PNT Draws Paralympic Champ Ukraine, Northern Ireland and Australia in World Championships

After competing in last summer’s Paralympics, the U.S. Paralympic National Soccer Team (PNT) is set to begin a new competition cycle at the IFPC CP Football World Championships in San Luis, Argentina, in September.

The tournament features a total of 16 teams, eight of which competed in Rio de Janeiro, dividing them into groups of four for the opening round. This month’s draw placed the PNT in Group D alongside Ukraine, the strongest side in 7-a-side Paralympic soccer, Northern Ireland and Australia.


The Ukrainians enter as reigning champions of the sport’s biggest competition (Paralympics) and current No. 1 team in the world. The European powerhouse has won or finished as runner-up in every Paralympics that they have entered. Its lowest recorded world ranking is No. 2.

Last year’s squad rolled through the Paralympics, winning every match with a plus-13 goal differential, never allowing more than one goal in a game, nor trailing. The Yellow-Blue was similarly dominant in a silver medal finish at the last World Championships in 2015, a stretch that featured a 16-0 rout of Japan and only two goals against over the course of the tournament.  Ukraine was the first country in the world to sponsor full-time residency for its CP soccer team, a key catalyst for the team’s incredible success.

The U.S. PNT saw the Ukrainians at a pre-Paralympic tournament last June in the Netherlands, falling 9-0 and 5-0 in the two matches. With a new-look U.S. team at its highest ranking yet, the PNT will look to battle for a result in Argentina.

Northern Ireland

Northern Ireland is a team on the brink of a breakout. Currently ranked No. 13 in the world, the Green and White Army seems poised to crack the top 10. Playing a physical style that’s complimented with technical ability, the team was the strongest No. 3 seed in the tournament draw and is coached by an experienced staff, including former Manchester United and Northern Ireland captain Mal Donaghy.

The team clinched its spot in the World Championships with a fifth-place finish at last summer’s Qualification Tournament in Vejen, Denmark. Northern Ireland finished 14th at the 2015 World Championships and eighth at the last European Championships in 2014.

While the team doesn’t have a full-time residency, nearly the whole roster is located near Belfast, allowing for frequent training sessions with the entire squad. U.S. PNT head coach Stuart Sharp is very familiar with the Norn Iron, having served as head coach of the Scottish National CP Team from 2005-2011. He garnered results against Northern Ireland in his time in the United Kingdom, and he’ll look to continue that success in September. 

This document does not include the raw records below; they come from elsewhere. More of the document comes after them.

(** * Text layout of the name-overlay PDF tool (src/app.js)

    A shallow embedding of [app.js]: first its two pure parts, the greedy
    line breaker [breakTextIntoLines] (lines 44-72) and the block
    positioning done inside [generatePDF] (lines 150-188); then the page
    script around them (module [App]): the submission of the form, the
    loading of template and font, the download and the banners.

    Conventions of the embedding.
    - A JavaScript string is the list of its UTF-16 code units; [text[i]]
      is [nth_error text i] and [text.length] is [length text].
    - A JavaScript number is an exact rational ([Q]) wherever the script
      only compares numbers or the rounding plays no part (line breaking,
      order and count of the runs, margins); there the arithmetic is the
      rounding-free one. Where the exact value of a coordinate matters,
      lines 163-179 are evaluated in binary64 (module [Binary64]).
    - A call may complete normally or throw; in the layout the font
      object, the external metrics provider, is the only callee that can
      throw. *)

From Equations Require Import Equations.
From Stdlib Require String PrimFloat FloatOps Uint63.
From Stdlib Require Import List Arith ZArith QArith Qabs Qfield Lia Lqa Bool.
Import ListNotations.

Set Implicit Arguments.

(** ** Strings, numbers, completions *)

(** One UTF-16 code unit, as its numeric value. *)
Definition codeUnit : Type := N.

(** [string] of the source: a sequence of code units. *)
Definition jsString : Type := list codeUnit.

(** A thrown JavaScript [Error] with its message. *)
Inductive jsError : Type :=
| Error (message : String.string).

(** The outcome of a call: a returned value or a thrown error. *)
Inductive completion (A : Type) : Type :=
| Normal (a : A)
| Throw (e : jsError).

Arguments Normal {A} a.
Arguments Throw {A} e.

Definition bind {A B : Type} (c : completion A) (k : A -> completion B)
  : completion B :=
  match c with
  | Normal a => k a
  | Throw e => Throw e
  end.

Notation "'let*' x ':=' c 'in' k" := (bind c (fun x => k))
  (at level 10, x name, c at level 100, k at level 200).

(** [a > b] on numbers. *)
Definition Qgtb (a b : Q) : bool := negb (Qle_bool a b).

(** A count or an index as a number. *)
Definition ofNat (n : nat) : Q := inject_Z (Z.of_nat n).

(** ** The font object *)

(** The only method of the pdf-lib font that the layout uses. *)
Record Font : Type := {
  widthOfTextAtSize : jsString -> Q -> completion Q
}.

(** A metrics provider that never throws, given by its width function. *)
Definition pureFont (w : jsString -> Q -> Q) : Font :=
  {| widthOfTextAtSize := fun s size => Normal (w s size) |}.

(** The provider returns a width for every string at size [fontSize]. *)
Definition fontTotal (font : Font) (fontSize : Q) : Prop :=
  forall s, exists w, widthOfTextAtSize font s fontSize = Normal w.

(** The width reported at [fontSize], [0] where the provider throws. *)
Definition widthOr0 (font : Font) (fontSize : Q) (s : jsString) : Q :=
  match widthOfTextAtSize font s fontSize with
  | Normal w => w
  | Throw _ => 0
  end.

(** ** breakTextIntoLines (app.js, lines 44-72)

    [breakTextIntoLines(text, font, fontSize, maxWidth)]; the three
    parameters that stay fixed during the loop come first here. The
    [console.log] calls of lines 67-69 have no effect on the result. *)

Module LoopState.
(** The variables the loop body updates: the array [lines] and the
    buffer [currentLine]. *)
Record t : Type := mk {
  lines : list jsString;
  currentLine : jsString
}.
End LoopState.

(** A value together with the proof of what it is equal to, for [with]. *)
Definition inspect {A : Type} (a : A) : {b : A | a = b} := exist _ a eq_refl.

Section LineBreaker.
Variable font : Font.
Variable fontSize maxWidth : Q.

(** Lines 49-59: one iteration, for the character [char = text[i]]. *)
Definition loopBody (char : codeUnit) (st : LoopState.t)
  : completion LoopState.t :=
  let testLine := LoopState.currentLine st ++ [char] in
  let* testWidth := widthOfTextAtSize font testLine fontSize in
  if Qgtb testWidth maxWidth && (0 <? length (LoopState.currentLine st))%nat
  then Normal (LoopState.mk (LoopState.lines st ++ [LoopState.currentLine st])
                            [char])
  else Normal (LoopState.mk (LoopState.lines st) testLine).

(** Line 48: [for (let i = 0; i < text.length; i++)], entered with
    index [i] and state [st]; [text.length - i] decreases. *)
Equations? forLoop (text : jsString) (i : nat) (st : LoopState.t)
  : completion LoopState.t by wf (length text - i)%nat lt :=
  forLoop text i st with inspect (nth_error text i) => {
    | exist _ None _ := Normal st;
    | exist _ (Some char) _ :=
        let* st' := loopBody char st in forLoop text (S i) st' }.
Proof.
  assert (Hlt : (i < length text)%nat) by (apply nth_error_Some; congruence).
  lia.
Qed.

(** Lines 45-46 and 62-71: the initial state, the last line, the result. *)
Definition breakTextIntoLines (text : jsString) : completion (list jsString) :=
  let* st := forLoop text 0 (LoopState.mk [] []) in
  if (0 <? length (LoopState.currentLine st))%nat
  then Normal (LoopState.lines st ++ [LoopState.currentLine st])
  else Normal (LoopState.lines st).
End LineBreaker.

(** ** The page and the configuration *)

Module Color.
(** An RGB colour: the object [{ r, g, b }] of [CONFIG.textColor] and the
    value that [rgb(r, g, b)] builds. *)
Record t : Type := rgb { r : Q; g : Q; b : Q }.
End Color.

Module DrawText.
(** One [firstPage.drawText(line, { x, y, size, font, color })] call. *)
Record t : Type := mk {
  text : jsString;
  x : Q;
  y : Q;
  size : Q;
  font : Font;
  color : Color.t
}.
End DrawText.

(** The text runs drawn on the page so far, in drawing order. *)
Definition Page : Type := list DrawText.t.

Definition drawText (page : Page) (run : DrawText.t) : Page := page ++ [run].

Module Config.
(** The fields of [CONFIG] that the layout reads. *)
Record t : Type := mk {
  fontSize : Q;
  textColor : Color.t;
  lineHeight : Q;
  topMargin : Q
}.
End Config.

(** Lines 15-24: font size 120, cream text colour, line height 1.4, top
    margin 180. *)
Definition CONFIG : Config.t :=
  Config.mk 120 (Color.rgb 1 (98 # 100) (94 # 100)) (14 # 10) 180.

(** [array.forEach((element, index) => ...)] with a callback that
    updates a state and may throw; [forEachFrom] is the iteration from
    the index [index] on. *)
Fixpoint forEachFrom {A St : Type}
         (callback : A -> nat -> St -> completion St)
         (l : list A) (index : nat) (s : St) : completion St :=
  match l with
  | [] => Normal s
  | a :: l' =>
      let* s' := callback a index s in
      forEachFrom callback l' (S index) s'
  end.

Definition forEach {A St : Type}
           (callback : A -> nat -> St -> completion St)
           (l : list A) (s : St) : completion St :=
  forEachFrom callback l 0%nat s.

(** ** generatePDF, steps 6 to 9 (app.js, lines 150-188)

    The template and font are loaded (steps 1-5); [customFont] is the
    embedded font and [width], [height] the size of the first page. The
    result is the content drawn on the first page. *)

Section GeneratePDF.
Variable config : Config.t.
Variable customFont : Font.
Variable width height : Q.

The Pararoos are flying high thanks to a brand-new sponsorship deal that will allow the team to train together full-time. Australian health company Zest Care announced a partnership with the squad last March, signaling an influx of resources to help the team better compete on the international stage. They’ve also instituted a nationwide regional structure to facilitate the program’s organization and reach.

Head coach Kai Lammert has been with the team since 2006 and in the top job since 2011. Hailing from Germany, Lammert has instilled an unpredictable style of play with a vicious counterattack. The Aussies qualified for the World Championships with a sixth-place finish at the Qualification Tournament. They are currently ranked No. 16 in the world and No. 3 in the Asia-Oceania region.

United States

The USA is currently ranked No. 6 in the world, its highest-ever ranking after an undefeated mark in four challenge matches this year. In a June series, the PNT took down Chile 6-0 and 10-0 in South America. Last month, the team played its first home matches since 2014 in Lakewood Ranch, Florida against Canada, a potential knockout round opponent at the World Championships, recording a hard-fought 2-2 draw and impressive 3-1 win.

After a seventh-place finish at the Paralympics, the U.S. has several fresh faces that have made a huge impact in this summer’s challenge matches. Leading the way looks to be Nick Mayhugh, a Division I college player who has notched two multi-goal games in his first four international contests.

While a number of injuries mean that the Americans will enter the tournament at less than full strength, a primary goal is advancement from the group stage, guaranteeing a top-eight finish and a spot in the 2019 IFCPF World Cup in Pinto, Spain.